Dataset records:
•••

(* ===== verification/HeaderFields.v ===== *)
(** Header fields as byte ranges: the parsing half of
    [src/src/header_edit/storage.rs] (fields, separator, line endings) and the
    unfolding of continued lines, which [src/src/message.rs] and
    [storage.rs] both implement. *)
From S2P Require Import Prelude Config Limits.

(** Source: header_edit/storage.rs `pub struct Field<'a>` *)
Record Field := { f_bytes : bytes; f_name : option bytes }.

(** Source: header_edit/storage.rs `pub fn value(&self)` *)
Definition field_value (f : Field) : option bytes :=
  name ← f_name f;
  let start := (length name + 1)%nat in
  if (start <=? length (f_bytes f))%nat then Some (drop start (f_bytes f)) else None.

(** Source: header_edit/storage.rs `pub(super) fn field_from_bytes` *)
Definition field_from_bytes (b : bytes) : Field :=
  let first_line_end := default (length b) (position (fun x => x =? c_LF) b) in
  let name := (fun colon => take colon b) <$> position (fun x => x =? c_COLON) (take first_line_end b) in
  {| f_bytes := b; f_name := name |}.

(** [split_inclusive(|b| b == LF).next()] on a non-empty slice: the first
    line with its newline, and the rest. *)
Definition take_line (l : bytes) : bytes * bytes :=
  match position (fun x => x =? c_LF) l with
  | Some i => (take (S i) l, drop (S i) l)
  | None => (l, [])
  end.

Definition is_blank_line (line : bytes) : bool :=
  bytes_eqb line [c_LF] || bytes_eqb line [c_CR; c_LF].

Definition starts_blank (l : bytes) : bool :=
  match l with b :: _ => is_blank b | [] => false end.

(** The [while] loop that gathers continuation lines.  Offsets into a slice
    cannot overflow, so the checked additions of the source never return. *)
Fixpoint take_continuations (fuel : nat) (l : bytes) : bytes * bytes :=
  match fuel with
  | O => ([], l)
  | S fuel' =>
      if starts_blank l then
        let '(line, rest) := take_line l in
        let '(more, rest') := take_continuations fuel' rest in (line ++ more, rest')
      else ([], l)
  end.

(** One step of the iterator over a raw header, on the bytes from its offset:
    the field and the bytes after it.
    Source: header_edit/storage.rs `fn next(&mut self)` *)
Definition next_field (l : bytes) : option (Field * bytes) :=
  match l with
  | [] => None
  | _ =>
      let '(line, rest) := take_line l in
      if is_blank_line line then None
      else let '(more, rest') := take_continuations (length rest) rest in
           Some (field_from_bytes (line ++ more), rest')
  end.

Fixpoint raw_fields_fuel (fuel : nat) (l : bytes) : list Field :=
  match fuel with
  | O => []
  | S fuel' =>
      match next_field l with
      | None => []
      | Some (f, rest) => f :: raw_fields_fuel fuel' rest
      end
  end.
Definition raw_fields (l : bytes) : list Field := raw_fields_fuel (length l) l.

•••

What is required —
All entries must come back exactly as they were written.

Exercise solution —
(* ===== verification/HeaderFields.v ===== *)
(** Header fields as byte ranges: the parsing half of
    [src/src/header_edit/storage.rs] (fields, separator, line endings) and the
    unfolding of continued lines, which [src/src/message.rs] and
    [storage.rs] both implement. *)
From S2P Require Import Prelude Config Limits.

(** Source: header_edit/storage.rs `pub struct Field<'a>` *)
Record Field := { f_bytes : bytes; f_name : option bytes }.

(** Source: header_edit/storage.rs `pub fn value(&self)` *)
Definition field_value (f : Field) : option bytes :=
  name ← f_name f;
  let start := (length name + 1)%nat in
  if (start <=? length (f_bytes f))%nat then Some (drop start (f_bytes f)) else None.

(** Source: header_edit/storage.rs `pub(super) fn field_from_bytes` *)
Definition field_from_bytes (b : bytes) : Field :=
  let first_line_end := default (length b) (position (fun x => x =? c_LF) b) in
  let name := (fun colon => take colon b) <$> position (fun x => x =? c_COLON) (take first_line_end b) in
  {| f_bytes := b; f_name := name |}.

(** [split_inclusive(|b| b == LF).next()] on a non-empty slice: the first
    line with its newline, and the rest. *)
Definition take_line (l : bytes) : bytes * bytes :=
  match position (fun x => x =? c_LF) l with
  | Some i => (take (S i) l, drop (S i) l)
  | None => (l, [])
  end.

Definition is_blank_line (line : bytes) : bool :=
  bytes_eqb line [c_LF] || bytes_eqb line [c_CR; c_LF].

Definition starts_blank (l : bytes) : bool :=
  match l with b :: _ => is_blank b | [] => false end.

(** The [while] loop that gathers continuation lines.  Offsets into a slice
    cannot overflow, so the checked additions of the source never return. *)
Fixpoint take_continuations (fuel : nat) (l : bytes) : bytes * bytes :=
  match fuel with
  | O => ([], l)
  | S fuel' =>
      if starts_blank l then
        let '(line, rest) := take_line l in
        let '(more, rest') := take_continuations fuel' rest in (line ++ more, rest')
      else ([], l)
  end.

(** One step of the iterator over a raw header, on the bytes from its offset:
    the field and the bytes after it.
    Source: header_edit/storage.rs `fn next(&mut self)` *)
Definition next_field (l : bytes) : option (Field * bytes) :=
  match l with
  | [] => None
  | _ =>
      let '(line, rest) := take_line l in
      if is_blank_line line then None
      else let '(more, rest') := take_continuations (length rest) rest in
           Some (field_from_bytes (line ++ more), rest')
  end.

Fixpoint raw_fields_fuel (fuel : nat) (l : bytes) : list Field :=
  match fuel with
  | O => []
  | S fuel' =>
      match next_field l with
      | None => []
      | Some (f, rest) => f :: raw_fields_fuel fuel' rest
      end
  end.
Definition raw_fields (l : bytes) : list Field := raw_fields_fuel (length l) l.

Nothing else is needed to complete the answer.